───── MATERIAL PROVIDED

Definition counters (d : core) : Z * Z := (dm_events_seen d, dm_events_published d).
Definition count_packet (n : Z * Z) : Z * Z := (u64 (n.1 + 1), u64 (n.2 + 1)).

Lemma store_if_total uninit e (d : core) :
  packet_event e → ∃ d', store_if uninit e d = Ok d' ∧ counters d' = counters d.
Proof.
  intros He. unfold store_if. destruct (dm_store d) as [so|]; [|by eexists].
  assert (∃ ok so', store_object uninit e so = Ok (ok, so')) as (ok & so' & ->).
  { unfold store_object, store, encode_event. destruct so as [st|]; [|by do 2 eexists].
    destruct (ss_failed st); [by do 2 eexists|].
    destruct (dump_defined _ (event_json_utf8 e (packet_event_utf8 e He))) as [msg ->].
    cbn [mbind option_bind]. destruct (enqueue _ _) as [ok st']. by do 2 eexists. }
  by destruct ok; eexists.
Qed.

(** A captured packet is counted and written to the subscribers, whatever the
    policy. *)
Lemma capture_step_returns now uninit e (d : core) s :
  packet_event e → dm_correlator d = new_Correlator → server_inv s →
  match on_capture_event send now uninit e d (Some s) with
  | Ok (d', Some s') => counters d' = count_packet (counters d) ∧
      sv_sent s `prefix_of` sv_sent s' ∧ delivered (outgoing now e d) s s'
  | Ok (_, None) => False
  | Err a => a = Stalled ∧ subscriber_waits s
  end.
Proof.
  intros He Hco Hs. unfold on_capture_event, outgoing. cbn [dm_correlator set_counters].
  rewrite Hco. destruct (correlate_packet now e He) as (_ & H1 & _).
  destruct (correlate new_Correlator now e) as [co e1]. cbn [snd] in H1 |- *.
  cbn [dm_policy set_correlator set_counters].
  destruct (apply_packet (dm_policy d) e1 H1) as (Hdrop & H2 & _).
  destruct (apply (dm_policy d) e1) as [dec e2]. cbn [fst snd] in Hdrop, H2 |- *.
  rewrite bool_decide_false by done. cbn [broadcast_if].
  pose proof (broadcast_step_returns e2 s Hs H2) as Hb.
  destruct (broadcast send e2 s) as [s1|a]; cbn [fmap result_fmap mbind result_bind]; [|done].
  match goal with |- context [store_if uninit e2 ?x] =>
    destruct (store_if_total uninit e2 x H2) as (d1 & -> & Hc) end.
  cbn [mbind result_bind]. split; [|done]. unfold counters in *. cbn in Hc |- *.
  by injection Hc as -> ->.
Qed.

(** ** Requests *)
Lemma encode_error_defined id e :
  utf8_valid id = true → utf8_valid (err_message e) = true → is_Some (encode_error id e).
Proof.
  intros Hid He. unfold encode_error, encode_response. apply dump_defined.
  unfold response_json. cbn [rs_request_id rs_ok rs_error]. fields_utf8. fields_utf8.
  by destruct (err_code e).
Qed.

Lemma handle_request_error now rq (d : core) rs d' :
  handle_request now rq d = Ok (rs, d') → rs_ok rs = false →
  utf8_valid (err_message (rs_error rs)) = true.
Proof.
  unfold handle_request, ok_response, err_response. intros H Hok.
  destruct (rq_operation rq); try (destruct (encoded _); [|done]; by injection H as <- <-).
  - destruct (json_parse _) as [[| | | | | | |kvs]|]; try (by injection H as <- <-).
    destruct (update_from_json (dm_policy d) (JObject kvs)) as [p|e] eqn:Hup.
    + destruct (encoded _); [|done]. by injection H as <- <-.
    + injection H as <- <-. by eapply update_from_json_error.
  - by injection H as <- <-.
Qed.

(** Every answer of the handler can be written. *)
Lemma response_defined now rq (d : core) rs d' :
  handle_request now rq d = Ok (rs, d') → utf8_valid (rs_request_id rs) = true →
  is_Some (encode_response rs).
Proof.
  intros H Hid. apply dump_defined. unfold response_json.
  destruct (rs_ok rs) eqn:Hok; fields_utf8.
  - cbn [snd]. unfold response_result. destruct (is_empty _); [done|].
    destruct (json_parse _) as [j|] eqn:Hj; [|done]. by apply parse_wf in Hj as [_ Hj].
  - fields_utf8; [by destruct (err_code (rs_error rs))|]. by eapply handle_request_error.
Qed.

(** The one request that is not answered: a subscription of a client that
    holds as many as it may. *)
Definition ninth_subscription (c : Client) (frame : cstring) : Prop :=
  ∃ rq, parse_request frame kMaxRequestBytes = Ok rq ∧ rq_operation rq = Subscribe ∧
    kMaxSubscriptionsPerClient ≤ Z.of_nat (size (cl_subscriptions c)).

(** How a reader's work on the client [fd] can end. *)
Definition reader_outcome {X} (fd : Z) (ninth : Prop) (r : result abort X) : Prop :=
  match r with
  | Ok _ => True
  | Err Deadlock => ninth
  | Err Stalled => ∃ line, send fd line = None
  | Err Uncaught => False
  end.

Lemma reply_returns fd c m (s : Server) (d : core) ninth :
  is_Some m → cl_out_queue c = [] →
  reader_outcome fd ninth
    (msg ← encoded m; '(c, s) ← deliver send false fd c msg s; Ok (c, s, d)).
Proof.
  intros [msg ->] Hq. cbn [encoded mbind result_bind].
  pose proof (deliver_cases send fd c msg s Hq) as Hd.
  destruct (send fd (msg ++ [newline])) eqn:Hs; [destruct Hd as (s1 & -> & _); done|].
  rewrite Hd. by eexists.
Qed.

Lemma update_subscriptions_queue rq rs c :
  cl_out_queue (update_subscriptions rq rs c) = cl_out_queue c.
Proof. unfold update_subscriptions. by repeat case_match. Qed.

Lemma handle_frame_returns now fd c frame s (d : core) :
  client_inv c → policy_ok (dm_policy d) →
  reader_outcome fd (ninth_subscription c frame)
    (handle_frame (handle_request now) send fd c frame s d).
Proof.
  intros Hc [_ Hp]. unfold handle_frame, ninth_subscription.
  destruct (parse_request frame kMaxRequestBytes) as [rq|e] eqn:Hrq.
  2:{ apply reply_returns; [|apply Hc]. apply encode_error_defined; [done|].
      by eapply parse_request_error. }
  pose proof (parse_request_id_utf8 _ _ _ Hrq) as Hid.
  destruct (bool_decide (rq_operation rq = Subscribe) && _) eqn:Hlim.
  { apply andb_prop in Hlim as [Hop Hlim]. apply bool_decide_eq_true in Hop.
    apply Z.leb_le in Hlim.
    destruct (encode_error_defined (rq_request_id rq)
      (mkIpcError TooManySubscriptions "subscription limit reached") Hid eq_refl) as [msg Hm].
    unfold subscription_limit. rewrite Hm. cbn. by exists rq. }
  destruct (bool_decide (rq_operation rq = Shutdown)).
  { apply reply_returns; [|apply Hc]. by apply encode_error_defined. }
  destruct (handle_request_total now rq d Hid Hp) as (rs & d' & Hh & Hrs & _).
  rewrite Hh. cbn [mbind result_bind]. apply reply_returns.
  - eapply response_defined; [exact Hh|]. by rewrite Hrs.
  - rewrite update_subscriptions_queue. apply Hc.
Qed.

(** The request of [frames] at which the reader stops. *)
Definition stops_at now fd c (frames : list cstring) s (d : core) : Prop :=
  ∃ before frame after c' s' d', frames = before ++ frame :: after ∧
    handle_frames (handle_request now) send fd c before s d = Ok (c', s', d') ∧
    ninth_subscription c' frame.

Lemma handle_frames_returns now fd frames c s (d : core) :
  client_inv c → policy_ok (dm_policy d) →
  reader_outcome fd (stops_at now fd c frames s d)
    (handle_frames (handle_request now) send fd c frames s d).
Proof.
  revert c s d. induction frames as [|f frames IH]; intros c s d Hc Hp; [done|].
  cbn [handle_frames]. pose proof (handle_frame_returns now fd c f s d Hc Hp) as Hx.
  destruct (handle_frame _ _ _ _ _ _ _) as [[[c1 s1] d1]|a] eqn:Hf.
  2:{ destruct a; [|done..]. by exists [], f, frames, c, s, d. }
  cbn [mbind result_bind]. destruct (handle_frame_inv _ _ _ _ _ _ _ _ _ _ Hf Hc) as [Hc1 _].
  assert (Hp1 : policy_ok (dm_policy d1)).
  { pose proof Hf as Hk.
    eapply (handle_frame_keeps (handle_request now) send (λ x : core, policy_ok (dm_policy x)))
      in Hk; [by apply Hk|intros; by eapply handle_request_policy_ok|done]. }
  specialize (IH c1 s1 d1 Hc1 Hp1). destruct (handle_frames _ _ _ _ _ _ _) as [r|[]]; try done.
  destruct IH as (a & g & b & c2 & s2 & d2 & -> & Ha & H9).
  exists (f :: a), g, b, c2, s2, d2. split; [done|]. split; [|done].
  cbn [handle_frames]. rewrite Hf. cbn [mbind result_bind]. exact Ha.
Qed.

(** The bytes that a ninth subscription completes. *)
Definition blocks_reader now fd chunk (d : core) s : Prop :=
  ∃ c frames rx, sv_clients s !! fd = Some c ∧
    split_frames (cl_rx_buffer c ++ chunk) kMaxRequestBytes [] = (Ok (), frames, rx) ∧
    stops_at now fd (mkClient rx (cl_subscriptions c) (cl_out_queue c)) frames s d.

Lemma receive_returns now fd chunk s (d : core) :
  server_inv s → policy_ok (dm_policy d) →
  reader_outcome fd (blocks_reader now fd chunk d s)
    (receive (handle_request now) send fd chunk s d).
Proof.
  intros [_ Hinv] Hp. unfold receive, blocks_reader.
  destruct (sv_clients s !! fd) as [c|] eqn:Hfd; [|done].
  assert (Hc := map_Forall_lookup_1 _ _ _ _ Hinv Hfd). cbn in Hc.
  destruct (split_frames _ _ []) as [[[u|err] frames] rx] eqn:Hs.
  - destruct u. pose proof (split_frames_ok_lines _ _ _ _ _ Hs) as [Hf _].
    assert (zlen rx < kMaxRequestBytes).
    { rewrite Hf in Hs. by apply split_frames_iff in Hs as (_ & _ & Hrx). }
    pose proof (handle_frames_returns now fd frames
      (mkClient rx (cl_subscriptions c) (cl_out_queue c)) s d) as Hx.
    destruct (handle_frames _ _ _ _ _ _ _) as [[[c1 s1] d1]|[]]; [done| |
      (by apply Hx; [split; [apply Hc|apply Hc|]|])..].
    exists c, frames, rx. split; [done|]. split; [done|].
    apply Hx; [by split; [apply Hc|apply Hc|]|done].
  - apply split_frames_error in Hs as ->.
    destruct (encode_error_defined [] too_large eq_refl eq_refl) as [msg ->].
    cbn [encoded mbind result_bind].
    pose proof (deliver_cases send fd (mkClient rx (cl_subscriptions c) (cl_out_queue c))
      msg s (ci_queue _ Hc)) as Hd.
    destruct (send fd _) eqn:Hn; [destruct Hd as (s1 & -> & _); done|]. rewrite Hd. by eexists.
Qed.

(** ** Any sequence of steps *)

(** The steps that the network and the clients cause: packets of an interface
    whose name is UTF-8, connections, bytes received, and the store's rounds. *)
Definition from_network (ntop4 ntop6 : list Z → option cstring) (op : daemon_op) : Prop :=
  match op with
  | DNavigate _ | DProcesses _ => False
  | DCapture _ _ e => ∃ ifc hdr bytes u counter counter', utf8_valid ifc = true ∧
      handle_packet ntop4 ntop6 ifc hdr bytes u counter = Some (Some e, counter')
  | _ => True
  end.

Definition is_capture (op : daemon_op) : bool :=
  match op with DCapture _ _ _ => true | _ => false end.

Definition robust_inv (d : core) (s : Server) : Prop := ready_inv d s ∧ wired_inv d.

(** What a step leaves: the counters, what was written before, and for a packet
    the line of each subscriber. *)
Definition step_done (op : daemon_op) (d : core) s (d' : core) s' : Prop :=
  counters d' = (if is_capture op then count_packet (counters d) else counters d) ∧
  sv_sent s `prefix_of` sv_sent s' ∧
  match op with DCapture now _ e => delivered (outgoing now e d) s s' | _ => True end.

(** Why a step does not return. *)
Definition step_blocks (op : daemon_op) (d : core) (s : Server) : Prop :=
  match op with DReceive now fd chunk => blocks_reader now fd chunk d s | _ => False end.
Definition step_waits (op : daemon_op) (s : Server) : Prop :=
  match op with
  | DCapture _ _ _ => subscriber_waits s
  | DReceive _ fd _ => ∃ line, send fd line = None
  | _ => False
  end.

Lemma receive_done now fd chunk s (d : core) s' d' :
  receive (handle_request now) send fd chunk s d = Ok (s', d') → server_inv s →
  counters d' = counters d ∧ sv_sent s `prefix_of` sv_sent s'.
Proof.
  intros H Hs.
  apply (receive_written (handle_request now) send (λ x : core, counters x = counters d)
    (λ _, True)) in H; [|clear|done|done|done].
  - destruct H as [(new & Hn & _) Hc]. split; [done|]. by exists new.
  - intros rq d1 rs d2. unfold handle_request, ok_response, err_response. intros H Hd.
    destruct (rq_operation rq);
      repeat (case_match; try done); try (by injection H as <- <-);
      (destruct (encoded _); [|done]); by injection H as <- <-.
Qed.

──────────

(ABOUT THIS EXERCISE): The range runs from the line above containing "destruct IH as" to the line containing "server_inv s → policy_ok (dm_policy d) →", inclusive. Restate those lines word for word and no others.

(ANSWER BOX):
  destruct IH as (a & g & b & c2 & s2 & d2 & -> & Ha & H9).
  exists (f :: a), g, b, c2, s2, d2. split; [done|]. split; [|done].
  cbn [handle_frames]. rewrite Hf. cbn [mbind result_bind]. exact Ha.
Qed.

(** The bytes that a ninth subscription completes. *)
Definition blocks_reader now fd chunk (d : core) s : Prop :=
  ∃ c frames rx, sv_clients s !! fd = Some c ∧
    split_frames (cl_rx_buffer c ++ chunk) kMaxRequestBytes [] = (Ok (), frames, rx) ∧
    stops_at now fd (mkClient rx (cl_subscriptions c) (cl_out_queue c)) frames s d.

Lemma receive_returns now fd chunk s (d : core) :
  server_inv s → policy_ok (dm_policy d) →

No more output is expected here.